As a research project, I built a needed tool with Claude Code. I thought it would be a disaster, but it wasn't. I have some complicated feelings about it.
As a research project, I built a needed tool with Claude Code. I thought it would be a disaster, but it wasn't. I have some complicated feelings about it.
I really appreciate all the replies and support on this one. It was hard to write. I do want to call out two points that aren't being discussed, and that I felt pretty strongly about:
@mttaggart
Actually, from my personal experience (CC too, which is probably still one of the better AI coding agents even if it has many warts), yes it "works", but before you start to announce your great successes with it, don't forget so ugly details that people like to overlook.
The human aspect. On one side you need an experienced overseer that makes sure that CC stays on track. I've seen CC go on many fascinating off topic excursions.
@mttaggart
And the other human aspect is the human competition.
It's known since over half a century that the difference between efficient and non efficient developers is over a magnitude (actually the 1968 article gives a 10-28 range depending how you measure the data), efficiency being defined in time to deliver a working program from starting to with the spec.
Later research lowered that a bit for the means of the top and bottom groups but the extent outliers are still in similar ranges.
@mttaggart
But you probably wonder where the punchline is in relation to AI, my dear colleague and CEO was very excited that he managed to rewrite our MVP prototype with a much better architecture in 7-8 weeks with AI help after estimating that with classical human teams that would have taken 18 man months or so.
Now acting as his official spoilsport (it's somewhere in my CTO contract that this one of my duties) I had to point out that he's one of highly
efficient coding junkies, the topic of the MVP is in the area of his core competencies that he can literally write scientific papers about, and yes if you divide 18 months by ten (don't forget doing it by himself there is also no so things like team overhead), the huge speedup he attributed to Mr Sonnet can be explained by trivial software engineering research known for half a century.
@mttaggart
But yes "AI" does change the profession.
IMHO, so coding agents, especially if you add all the guard rails to make them safe work almost certainly slower than a human expert working in the core of his/her expertise.
But eg when I move in the areas where I have to start looking up libraries (JavaScript, TS) LLMs suddenly start to show their capabilities in speed reading.
@mttaggart
And the other aspect is that LLM are simply (despite the risk of errors, but nearly all real world algorithms have failure modes, live with that) a milestone in NLP. Especially in multilingual NLP.
So yes you need to design your processes with the possibility of errors in mind.
Good developers learn error handling in kindergarten.
At least our algorithm and data classes literally test in the scoring unit tests also for error handling. Dealing with the correct results is easy.
@mttaggart Responsible use is maintaining your role as the expert at all stages of the project. AI is a tremendous tool but has been made so easy to misuse by making it entertaining and our little code "buddy". You really hit many of what I consider responsible AI practices. Two of my main rules...
Review everything. If you don't understand the AI's code, the subject matter, references, etc don't commit until you do. Don't ever accept auto-commit.
Security is key. I can't stress that enough to new devs. If you didn't tell your agent to make it secure - it's not. Start your security audit.
@mttaggart Nice post.
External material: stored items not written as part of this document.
(** * PdfEditor: overlay editing and export

    A shallow embedding of the [PdfEditor] React component
    (upload, [?file=] loading, overlay restore, page rendering,
    overlay store, drag-stop conversion, colour resolution, export)
    together with the properties its specification states.

    Conventions.
    - A JavaScript [number] is an IEEE double.  It is modelled by
      [number]: an exact rational, the two infinities, or NaN.  Rounding
      and overflow of finite results are not modelled, and the two
      zeros are not told apart (a zero divisor counts as [+0]).
    - React state is an explicit record [EditorState]; a handler maps a
      state to the next state and to the list of effects it performs.
    - Collaborators outside the repository (pdf.js, pdf-lib, the
      canvas, [fetch], [localStorage]) are parameters: section
      variables, or the fields of the class [PdfLib].  Every theorem
      holds for whatever they answer; [None] stands for a rejected
      promise or a thrown exception. *)

From Stdlib Require Import QArith Qround Qminmax ZArith String Ascii List Lia Lqa.
From stdpp Require Import base option list gmap strings.
Import ListNotations.

Local Open Scope Q_scope.

(** ** JavaScript numbers *)

Module JS.

Inductive number : Type :=
| Fin (q : Q)
| PInf
| NInf
| NaN.

(** [a * b] *)
Definition mul (a b : number) : number :=
  match a, b with
  | NaN, _ | _, NaN => NaN
  | Fin p, Fin q => Fin (p * q)
  | Fin p, PInf | PInf, Fin p =>
      match p ?= 0 with Gt => PInf | Lt => NInf | Eq => NaN end
  | Fin p, NInf | NInf, Fin p =>
      match p ?= 0 with Gt => NInf | Lt => PInf | Eq => NaN end
  | PInf, PInf | NInf, NInf => PInf
  | PInf, NInf | NInf, PInf => NInf
  end.

(** [a - b] *)
Definition sub (a b : number) : number :=
  match a, b with
  | NaN, _ | _, NaN => NaN
  | Fin p, Fin q => Fin (p - q)
  | Fin _, PInf => NInf
  | Fin _, NInf => PInf
  | PInf, Fin _ | PInf, NInf => PInf
  | NInf, Fin _ | NInf, PInf => NInf
  | PInf, PInf | NInf, NInf => NaN
  end.

(** [a / b]; a zero divisor is read as [+0]. *)
Definition div (a b : number) : number :=
  match a, b with
  | NaN, _ | _, NaN => NaN
  | Fin p, Fin q =>
      match q ?= 0 with
      | Eq => match p ?= 0 with Gt => PInf | Lt => NInf | Eq => NaN end
      | _ => Fin (p / q)
      end
  | Fin _, PInf | Fin _, NInf => Fin 0
  | PInf, Fin q => match q ?= 0 with Lt => NInf | _ => PInf end
  | NInf, Fin q => match q ?= 0 with Lt => PInf | _ => NInf end
  | PInf, PInf | PInf, NInf | NInf, PInf | NInf, NInf => NaN
  end.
Yeah, the tipping point from these coding assistant creating slop, to being usable is a fairly recent thing. I'm not a coder, I'm a security engineer. So I'm used to handing over trust to a tool or SaaS service. Guardrails and layered controls are the key.
I think the skills we're learning right with how to make coding assistant write good code is a marketable skill. I feel like were back in the early days of the cloud learning a new skill that's cutting edge.
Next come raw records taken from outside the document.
(** A stretch of [+] and [-] met at the index [size pre] runs to the end of
    the string and changes the cell under the cursor by its net count. *)
Lemma plus_minus_stretch suf : forall pre cell_limit m,
  only_plus_minus suf = true ->
  index m = size pre ->
  span m <= cell_limit ->
  -128 <= cell (stack m) (pointer m) <= 127 ->
  exists m',
    main_loop (String.length suf) (pre ++ suf) cell_limit m = (Completed, m') /\
    pointer m' = pointer m /\
    cell (stack m') (pointer m) =
      wrap_char (cell (stack m) (pointer m) + net suf) /\
    loop_start_indices m' = loop_start_indices m /\
    cout m' = cout m.
Proof.
  induction suf as [|c suf IH]; intros pre cell_limit m Hpm Hi Hlim Hchar.
  - exists m. cbn [String.length main_loop net].
    rewrite (loop_guard_end _ _ Hi). repeat split.
    rewrite Z.add_0_r. unfold wrap_char. rewrite Z.mod_small; lia.
  - cbn [only_plus_minus] in Hpm. apply andb_true_iff in Hpm as [Hc Hpm].
    cbn [String.length main_loop]. rewrite (loop_guard_append _ _ _ _ Hi).
    pose proof (string_at_append pre c suf) as Hat. rewrite <- Hi in Hat.
    set (m0 := set_operations (operations m + 1) m).
    assert (Hstep : exists v,
      v = wrap_char (cell (stack m) (pointer m) + net (String c EmptyString))
      /\ iteration (pre ++ String c suf) cell_limit m =
         Next (set_index (index m + 1)
                 (set_stack (<[pointer m := v]> (stack m)) m0))).
    { apply orb_true_iff in Hc as [Hc|Hc]; apply Ascii.eqb_eq in Hc;
        subst c; eexists; (split; [reflexivity|]); unfold iteration.
      - rewrite (body_plus _ _ _ Hat Hlim). cbn [net Ascii.eqb Bool.eqb].
        rewrite Z.add_0_r. reflexivity.
      - rewrite (body_minus _ _ _ Hat Hlim). cbn [net Ascii.eqb Bool.eqb].
        rewrite Z.add_0_r. reflexivity. }
    destruct Hstep as (v & Hv & ->).
    set (m1 := set_index _ _).
    destruct (IH (pre ++ String c EmptyString)%string cell_limit m1 Hpm)
      as (m' & Hrun & Hp & Hcell & Hl & Ho).
    + subst m1. cbn [index set_index]. unfold size in *.
      rewrite length_append. cbn [String.length]. lia.
    + exact Hlim.
    + subst m1. cbn. rewrite cell_insert, Hv. apply wrap_char_range.
    + rewrite append_snoc in Hrun. exists m'. split; [exact Hrun|].
      subst m1. cbn in Hp, Hcell, Hl, Ho. rewrite cell_insert in Hcell.
      repeat split; try assumption.
      rewrite Hcell, Hv, wrap_char_idem. f_equal. cbn [net].
      destruct (Ascii.eqb c "+"); [lia|]. destruct (Ascii.eqb c "-"); lia.
Qed.

(** C8: a program of [+] and [-] only, started anywhere on the tape with the
    bound respected, completes with the cursor where it was, and the cell
    under it holds the value it held plus the net count, wrapped to a signed
    byte: the two agree modulo 256. On a zero cell this is the net count
    modulo 256. *)
Theorem plus_minus_wraps instructions cell_limit m fuel :
  only_plus_minus instructions = true ->
  index m = 0 ->
  span m <= cell_limit ->
  -128 <= cell (stack m) (pointer m) <= 127 ->
  (String.length instructions <= fuel)%nat ->
  exists m',
    main_loop fuel instructions cell_limit m = (Completed, m') /\
    pointer m' = pointer m /\
    cell (stack m') (pointer m) =
      wrap_char (cell (stack m) (pointer m) + net instructions) /\
    -128 <= cell (stack m') (pointer m) <= 127 /\
    cell (stack m') (pointer m) mod 256 =
      (cell (stack m) (pointer m) + net instructions) mod 256.
Proof.
  intros Hpm Hi Hlim Hchar Hfuel.
  destruct (plus_minus_stretch instructions EmptyString cell_limit m
              Hpm Hi Hlim Hchar) as (m' & Hrun & Hp & Hcell & _ & _).
  change (EmptyString ++ instructions)%string with instructions in Hrun.
  exists m'. split.
  - set (n := String.length instructions) in *.
    replace fuel with (n + (fuel - n))%nat by lia.
    apply main_loop_more_fuel; [exact Hrun | discriminate].
  - split; [exact Hp|]. split; [exact Hcell|]. rewrite Hcell.
    split; [apply wrap_char_range | apply wrap_char_mod].
Qed.

(** On a fresh engine: the cell at address 0 ends at the net count, wrapped. *)
Lemma plus_minus_on_fresh_engine instructions (limit : positive) input :
  only_plus_minus instructions = true ->
  exists m',
    execute (String.length instructions) instructions (Z.pos limit) input =
      (Completed, m') /\
    pointer m' = 0 /\
    cell (stack m') 0 = wrap_char (net instructions).
Proof.
  intros Hpm.
  destruct (plus_minus_stretch instructions EmptyString (Z.pos limit)
              (initial input) Hpm) as (m' & Hrun & Hp & Hcell & _ & _);
    [reflexivity | vm_compute; discriminate
    | vm_compute; split; discriminate |].
  exists m'. split; [exact Hrun|]. split; [exact Hp | exact Hcell].
Qed.

Lemma plus_minus_wraps_witness :
  only_plus_minus "++-+" = true /\
  index at_greatest_char = 0 /\
  span at_greatest_char <= 256 /\
  -128 <= cell (stack at_greatest_char) (pointer at_greatest_char) <= 127 /\
  (String.length "++-+" <= 4)%nat /\
  exists m',
    main_loop 4 "++-+" 256 at_greatest_char = (Completed, m') /\
    pointer m' = 5 /\
    cell (stack m') 5 = -127 /\
    -128 <= cell (stack m') 5 <= 127 /\
    cell (stack m') 5 mod 256 = (127 + 2) mod 256.
Proof.
  assert (H1 : only_plus_minus "++-+" = true) by reflexivity.
  assert (H2 : index at_greatest_char = 0) by reflexivity.
  assert (H3 : span at_greatest_char <= 256) by (vm_compute; discriminate).
  assert (H4 : -128 <= cell (stack at_greatest_char)
                           (pointer at_greatest_char) <= 127)
    by (vm_compute; split; discriminate).
  assert (H5 : (String.length "++-+" <= 4)%nat) by (simpl; lia).
  split; [exact H1|]. split; [exact H2|]. split; [exact H3|].
  split; [exact H4|]. split; [exact H5|].
  exact (plus_minus_wraps "++-+" 256 at_greatest_char 4 H1 H2 H3 H4 H5).
Defined.

(** ** The operations counter *)

Lemma string_at_live instructions m c :
  string_at instructions (index m) = Some c -> c <> Ascii.zero ->
  loop_guard instructions m = true.
Proof.
  unfold string_at, loop_guard.
  destruct ((0 <=? index m) && (index m <? size instructions)); [reflexivity|].
  destruct (index m =? size instructions); [|discriminate].
  intros [= <-] Hc. contradiction.
Qed.

Lemma iterate_snoc n instructions cell_limit : forall m0 m m',
  iterate n instructions cell_limit m0 = Some m ->
  loop_guard instructions m = true ->
  iteration instructions cell_limit m = Next m' ->
  iterate (S n) instructions cell_limit m0 = Some m'.
Proof.
  induction n as [|n IH]; intros m0 m m' Hn Hg Hit.
  - cbn [iterate] in Hn. injection Hn as <-. cbn [iterate].
    rewrite Hg, Hit. reflexivity.
  - cbn [iterate] in Hn. change (iterate (S (S n)) instructions cell_limit m0)
      with (if loop_guard instructions m0
            then match iteration instructions cell_limit m0 with
                 | Next m1 => iterate (S n) instructions cell_limit m1
                 | Halt _ _ => None
                 end
            else None).
    destruct (loop_guard instructions m0); [|discriminate].
    destruct (iteration instructions cell_limit m0) as [m1|o m1];
      [|discriminate].
    exact (IH _ _ _ Hn Hg Hit).
Qed.

Lemma iteration_operations instructions cell_limit m m' :
  loop_guard instructions m = true ->
  iteration instructions cell_limit m = Next m' ->
  operations m' = operations m + 1.
Proof.
  intros Hg. destruct (string_at_guard _ _ Hg) as [c Hc].
  pose proof (body_operations instructions cell_limit m c Hc) as Hops.
  unfold iteration.
  destruct (body instructions cell_limit m) as [m1|o m1]; [|discriminate].
  intros [= <-]. exact Hops.
Qed.

(** The counter holds the number of iterations of the main loop. *)
Lemma iterate_operations n instructions cell_limit : forall m m',
  iterate n instructions cell_limit m = Some m' ->
  operations m' = operations m + Z.of_nat n.
Proof.
  induction n as [|n IH]; intros m m'; cbn [iterate].
  - intros [= <-]. lia.
  - destruct (loop_guard instructions m) eqn:Hg; [|discriminate].
    destruct (iteration instructions cell_limit m) as [m1|o m1] eqn:Hit;
      [|discriminate].
    intros Hn. rewrite (IH _ _ Hn), (iteration_operations _ _ _ _ Hg Hit).
    lia.
Qed.

(** C10: in a run from the initial state that has made fewer than
    [INT_MAX] iterations, so that the [int] counter has not overflowed, the
    counter holds the number of iterations of the main loop. When the next
    iteration takes up a [[] with a zero cell under the cursor and the scan
    stops at [j], the iteration ends at index [j + 1] with one operation
    counted for the [[] and none for the [j - index] instructions passed
    over, the counter still being an [int]; the bound was checked once, for
    the [[], and the extrema are as they were. *)
Theorem skipped_instructions_not_counted
    instructions cell_limit input n m j :
  Z.of_nat n < INT_MAX ->
  iterate n instructions cell_limit (initial input) = Some m ->
  string_at instructions (index m) = Some "["%char ->
  span m <= cell_limit ->
  cell (stack m) (pointer m) = 0 ->
  skip_scan (scan_fuel instructions) instructions (index m) 1 = Found j ->
  operations m = Z.of_nat n /\
  index m < j /\
  iterate (S n) instructions cell_limit (initial input) =
    Some (set_index (j + 1)
            (set_stack (touch (stack m) (pointer m))
               (set_operations (Z.of_nat n + 1) m))) /\
  0 <= operations m /\ operations m + 1 <= INT_MAX.
Proof.
  intros Hint Hn Hc Hlim Hz Hscan.
  pose proof (iterate_operations _ _ _ _ _ Hn) as Hops. cbn in Hops.
  split; [exact Hops|]. split; [|split].
  - apply (skip_scan_forward _ _ _ _ _ Hscan). discriminate.
  - apply (iterate_snoc _ _ _ _ _ _ Hn).
    + apply (string_at_live _ _ _ Hc). discriminate.
    + unfold iteration. rewrite (body_open_zero _ _ _ Hc Hlim Hz), Hscan.
      cbv zeta. rewrite Hops. reflexivity.
  - rewrite Hops. lia.
Qed.

Lemma skipped_instructions_not_counted_witness :
  Z.of_nat 2 < INT_MAX /\
  iterate 2 "+-[>>+<<]." 256 (initial "") = Some before_skip /\
  string_at "+-[>>+<<]." (index before_skip) = Some "["%char /\
  span before_skip <= 256 /\
  cell (stack before_skip) (pointer before_skip) = 0 /\
  skip_scan (scan_fuel "+-[>>+<<].") "+-[>>+<<]." (index before_skip) 1 =
    Found 8 /\
  operations before_skip = 2 /\
  index before_skip < 8 /\
  iterate 3 "+-[>>+<<]." 256 (initial "") =
    Some (Machine (<[0 := 0]> ∅) 0 [] 0 0 3 0 0 9 "" "" "").
Proof.
  assert (H0 : Z.of_nat 2 < INT_MAX) by (vm_compute; reflexivity).
  assert (H1 : iterate 2 "+-[>>+<<]." 256 (initial "") = Some before_skip)
    by (vm_compute; reflexivity).
  assert (H2 : string_at "+-[>>+<<]." (index before_skip) = Some "["%char)
    by reflexivity.
  assert (H3 : span before_skip <= 256) by (vm_compute; discriminate).
  assert (H4 : cell (stack before_skip) (pointer before_skip) = 0)
    by reflexivity.
  assert (H5 : skip_scan (scan_fuel "+-[>>+<<].") "+-[>>+<<]."
                 (index before_skip) 1 = Found 8) by reflexivity.
  split; [exact H0|].
  split; [exact H1|]. split; [exact H2|]. split; [exact H3|].
  split; [exact H4|]. split; [exact H5|].
  destruct (skipped_instructions_not_counted "+-[>>+<<]." 256 "" 2
              before_skip 8 H0 H1 H2 H3 H4 H5) as (Ho & Hj & Hnext & _).
  split; [exact Ho|]. split; [exact Hj | exact Hnext].
Defined.

(** * Further properties *)

(** ** Counting operators *)

Lemma count_operators_range_aux instructions :
  0 <= count_operators instructions <= size instructions.
Proof.
  induction instructions as [|c rest IH].
  - unfold count_operators, size. simpl. lia.
  - rewrite count_operators_cons. unfold size in *. cbn [String.length].
    destruct (find operators c); lia.
Qed.

(** The count of a concatenation is the sum of the counts: the count of a
    program does not depend on how it is cut into pieces. *)
Theorem count_operators_append (s1 s2 : string) :
  count_operators (s1 ++ s2) = count_operators s1 + count_operators s2.
Proof.
  induction s1 as [|c s1 IH].
  - reflexivity.
  - change (String c s1 ++ s2)%string with (String c (s1 ++ s2)%string).
    rewrite !count_operators_cons, IH. lia.
Qed.

(** The count lies between 0 and the length of the sequence, and reaches the
    length exactly when every character is one of [+ - . / < > [ ]]. *)
Theorem count_operators_bounds (instructions : string) :
  0 <= count_operators instructions <= size instructions /\
  (count_operators instructions = size instructions <->
   all_chars (find operators) instructions = true).
Proof.
  split; [apply count_operators_range_aux|].
  induction instructions as [|c rest IH].
  - split; reflexivity.
  - rewrite count_operators_cons. cbn [all_chars].
    pose proof (count_operators_range_aux rest) as Hr.
    unfold size in *. cbn [String.length].
    destruct (find operators c); cbn [andb].
    + rewrite <- IH. lia.
    + split; [lia | discriminate].
Qed.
Anywho, just wanted to say I enjoyed reading your blog post. I too am struggling with all the complexities and externalities of AI.
@zaicurity Exactly. For the carelessness, I don't think a tool absolves one of carelessness, but I do think this tool in particular—at least in the way it is implemented now—makes carelessness not only easy, but highly incentivized. Without a dizzying array of external guardrails, harmful mistakes will occur. A bit more friction in the creation might go a long way. But alas, that would not be a popular product.
And yeah, people should have a right to opt out of using these things for ethical reasons, but I do think examining those objections closely is worthwhile, if only to strengthen them.
@mttaggart I have read only the self-flagellation so far and can I just say: oof.
my own co-skeptic feeling here is that I am deeply sympathetic to what you’re trying to do here and also I am furious with your employer (or maybe just the ecosystem more generally) effectively forcing you to take a bunch of risks with this
@glyph @matt So, this is probably the most misunderstood part of the piece, and that's on me. I am concerned about ideological purity in this context. Purity as a concept, whether ideological or otherwise (i.e. racial), is what I was calling dangerous. And racism, among many other things, is a derangement that weaponizes purity. This is an instrument capitalists used heavily throughout the latter 19th and early 20th centuries to disrupt labor movements and prevent workers of different races from finding common cause. That's not to say racism wasn't elsewhere or sourced from within all socioeconomic echelons. Even so, the weaponization and exacerbation is relevant. Purity is a way to pit people against each other.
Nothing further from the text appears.